• _Goal of the exercise_
Produce as output only the lines below starting at the line with "gm ← expireLease" and continuing through the line with "delTimer lease.(ls_DeadlineMs) TimerLeaseDeadline", each one exactly as written.

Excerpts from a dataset
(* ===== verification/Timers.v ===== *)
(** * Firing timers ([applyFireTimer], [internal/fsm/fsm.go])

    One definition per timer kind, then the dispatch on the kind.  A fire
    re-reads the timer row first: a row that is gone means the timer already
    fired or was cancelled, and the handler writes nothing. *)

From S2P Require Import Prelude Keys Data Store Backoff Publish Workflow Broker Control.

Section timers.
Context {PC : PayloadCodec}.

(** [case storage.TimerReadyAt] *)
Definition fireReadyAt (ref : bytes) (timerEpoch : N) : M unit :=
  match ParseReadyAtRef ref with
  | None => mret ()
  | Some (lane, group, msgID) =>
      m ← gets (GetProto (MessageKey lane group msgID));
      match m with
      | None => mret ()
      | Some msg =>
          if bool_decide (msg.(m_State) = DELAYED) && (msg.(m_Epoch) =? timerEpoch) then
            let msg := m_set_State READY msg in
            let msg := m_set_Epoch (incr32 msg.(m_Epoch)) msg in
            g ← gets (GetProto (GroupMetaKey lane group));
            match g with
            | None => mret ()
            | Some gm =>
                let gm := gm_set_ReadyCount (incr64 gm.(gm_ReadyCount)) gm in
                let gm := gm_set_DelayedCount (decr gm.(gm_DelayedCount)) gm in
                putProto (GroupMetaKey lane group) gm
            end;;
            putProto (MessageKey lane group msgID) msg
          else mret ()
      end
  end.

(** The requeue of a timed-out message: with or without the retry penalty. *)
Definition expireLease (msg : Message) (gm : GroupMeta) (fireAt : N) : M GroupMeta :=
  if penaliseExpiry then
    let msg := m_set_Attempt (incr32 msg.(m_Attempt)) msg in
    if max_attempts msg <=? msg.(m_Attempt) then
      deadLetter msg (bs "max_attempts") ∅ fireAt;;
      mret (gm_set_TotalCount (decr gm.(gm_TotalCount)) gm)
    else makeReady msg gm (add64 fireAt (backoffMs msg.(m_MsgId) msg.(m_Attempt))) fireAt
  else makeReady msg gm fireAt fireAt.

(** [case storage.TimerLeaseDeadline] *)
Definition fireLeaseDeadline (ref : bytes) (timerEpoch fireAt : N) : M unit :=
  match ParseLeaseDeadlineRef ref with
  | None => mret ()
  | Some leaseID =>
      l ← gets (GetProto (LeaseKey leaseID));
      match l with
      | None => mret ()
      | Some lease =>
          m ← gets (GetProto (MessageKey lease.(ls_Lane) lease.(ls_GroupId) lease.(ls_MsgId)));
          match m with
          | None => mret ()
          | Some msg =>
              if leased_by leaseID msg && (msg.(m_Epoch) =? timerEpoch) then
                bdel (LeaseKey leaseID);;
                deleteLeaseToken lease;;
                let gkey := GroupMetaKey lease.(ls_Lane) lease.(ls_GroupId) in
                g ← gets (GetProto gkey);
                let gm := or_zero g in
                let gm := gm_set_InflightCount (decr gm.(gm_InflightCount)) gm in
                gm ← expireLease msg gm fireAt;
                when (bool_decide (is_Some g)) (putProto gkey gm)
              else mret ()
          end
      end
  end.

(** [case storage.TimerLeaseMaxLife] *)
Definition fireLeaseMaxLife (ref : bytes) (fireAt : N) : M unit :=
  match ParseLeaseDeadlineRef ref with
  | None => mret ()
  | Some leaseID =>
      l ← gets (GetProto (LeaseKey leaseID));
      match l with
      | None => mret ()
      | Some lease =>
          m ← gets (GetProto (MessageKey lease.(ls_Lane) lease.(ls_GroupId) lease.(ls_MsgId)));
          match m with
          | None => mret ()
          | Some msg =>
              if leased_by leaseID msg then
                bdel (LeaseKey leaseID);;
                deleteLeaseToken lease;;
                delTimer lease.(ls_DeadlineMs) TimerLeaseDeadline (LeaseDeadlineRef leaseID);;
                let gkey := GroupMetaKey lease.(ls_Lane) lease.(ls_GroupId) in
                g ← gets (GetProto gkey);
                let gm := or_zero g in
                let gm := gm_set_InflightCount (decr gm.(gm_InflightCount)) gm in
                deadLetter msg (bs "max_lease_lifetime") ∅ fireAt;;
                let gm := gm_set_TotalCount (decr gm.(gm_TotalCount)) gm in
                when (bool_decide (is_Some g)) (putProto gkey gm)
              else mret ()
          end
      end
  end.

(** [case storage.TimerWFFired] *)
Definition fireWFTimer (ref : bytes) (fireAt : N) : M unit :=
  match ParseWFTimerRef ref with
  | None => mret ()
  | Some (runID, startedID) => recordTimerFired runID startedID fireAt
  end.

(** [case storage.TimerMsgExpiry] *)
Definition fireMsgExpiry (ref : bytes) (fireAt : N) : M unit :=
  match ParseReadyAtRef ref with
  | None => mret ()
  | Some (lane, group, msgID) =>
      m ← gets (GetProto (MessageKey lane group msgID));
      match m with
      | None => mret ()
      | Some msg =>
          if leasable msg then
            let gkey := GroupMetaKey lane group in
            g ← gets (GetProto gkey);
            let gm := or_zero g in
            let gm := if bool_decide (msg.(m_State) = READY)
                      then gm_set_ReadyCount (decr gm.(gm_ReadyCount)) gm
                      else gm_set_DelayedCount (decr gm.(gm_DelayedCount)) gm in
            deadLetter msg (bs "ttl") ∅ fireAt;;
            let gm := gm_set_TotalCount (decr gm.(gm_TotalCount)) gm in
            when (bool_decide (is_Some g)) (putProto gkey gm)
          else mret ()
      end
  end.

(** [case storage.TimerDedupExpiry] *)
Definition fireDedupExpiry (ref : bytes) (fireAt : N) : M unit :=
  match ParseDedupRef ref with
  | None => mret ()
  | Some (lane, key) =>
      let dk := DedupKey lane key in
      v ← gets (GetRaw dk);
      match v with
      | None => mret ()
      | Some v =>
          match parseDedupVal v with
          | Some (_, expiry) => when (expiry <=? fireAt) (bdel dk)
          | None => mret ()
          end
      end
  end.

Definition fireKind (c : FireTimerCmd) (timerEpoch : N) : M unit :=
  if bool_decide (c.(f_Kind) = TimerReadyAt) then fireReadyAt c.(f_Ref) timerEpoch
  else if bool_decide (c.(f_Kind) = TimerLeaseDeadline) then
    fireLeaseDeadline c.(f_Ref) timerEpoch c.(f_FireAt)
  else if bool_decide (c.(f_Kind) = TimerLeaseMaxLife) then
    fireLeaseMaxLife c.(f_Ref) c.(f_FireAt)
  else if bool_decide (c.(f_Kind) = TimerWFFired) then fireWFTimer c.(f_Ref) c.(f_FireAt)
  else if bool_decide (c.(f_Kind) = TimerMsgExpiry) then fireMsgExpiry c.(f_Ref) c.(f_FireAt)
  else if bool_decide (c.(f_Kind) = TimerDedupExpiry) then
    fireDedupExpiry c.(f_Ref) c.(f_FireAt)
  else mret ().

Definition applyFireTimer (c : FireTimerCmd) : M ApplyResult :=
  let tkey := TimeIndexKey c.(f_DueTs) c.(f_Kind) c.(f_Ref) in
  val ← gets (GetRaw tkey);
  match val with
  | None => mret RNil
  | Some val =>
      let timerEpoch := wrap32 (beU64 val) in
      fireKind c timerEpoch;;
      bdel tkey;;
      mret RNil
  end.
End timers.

• _Result below_
                gm ← expireLease msg gm fireAt;
                when (bool_decide (is_Some g)) (putProto gkey gm)
              else mret ()
          end
      end
  end.

(** [case storage.TimerLeaseMaxLife] *)
Definition fireLeaseMaxLife (ref : bytes) (fireAt : N) : M unit :=
  match ParseLeaseDeadlineRef ref with
  | None => mret ()
  | Some leaseID =>
      l ← gets (GetProto (LeaseKey leaseID));
      match l with
      | None => mret ()
      | Some lease =>
          m ← gets (GetProto (MessageKey lease.(ls_Lane) lease.(ls_GroupId) lease.(ls_MsgId)));
          match m with
          | None => mret ()
          | Some msg =>
              if leased_by leaseID msg then
                bdel (LeaseKey leaseID);;
                deleteLeaseToken lease;;
                delTimer lease.(ls_DeadlineMs) TimerLeaseDeadline (LeaseDeadlineRef leaseID);;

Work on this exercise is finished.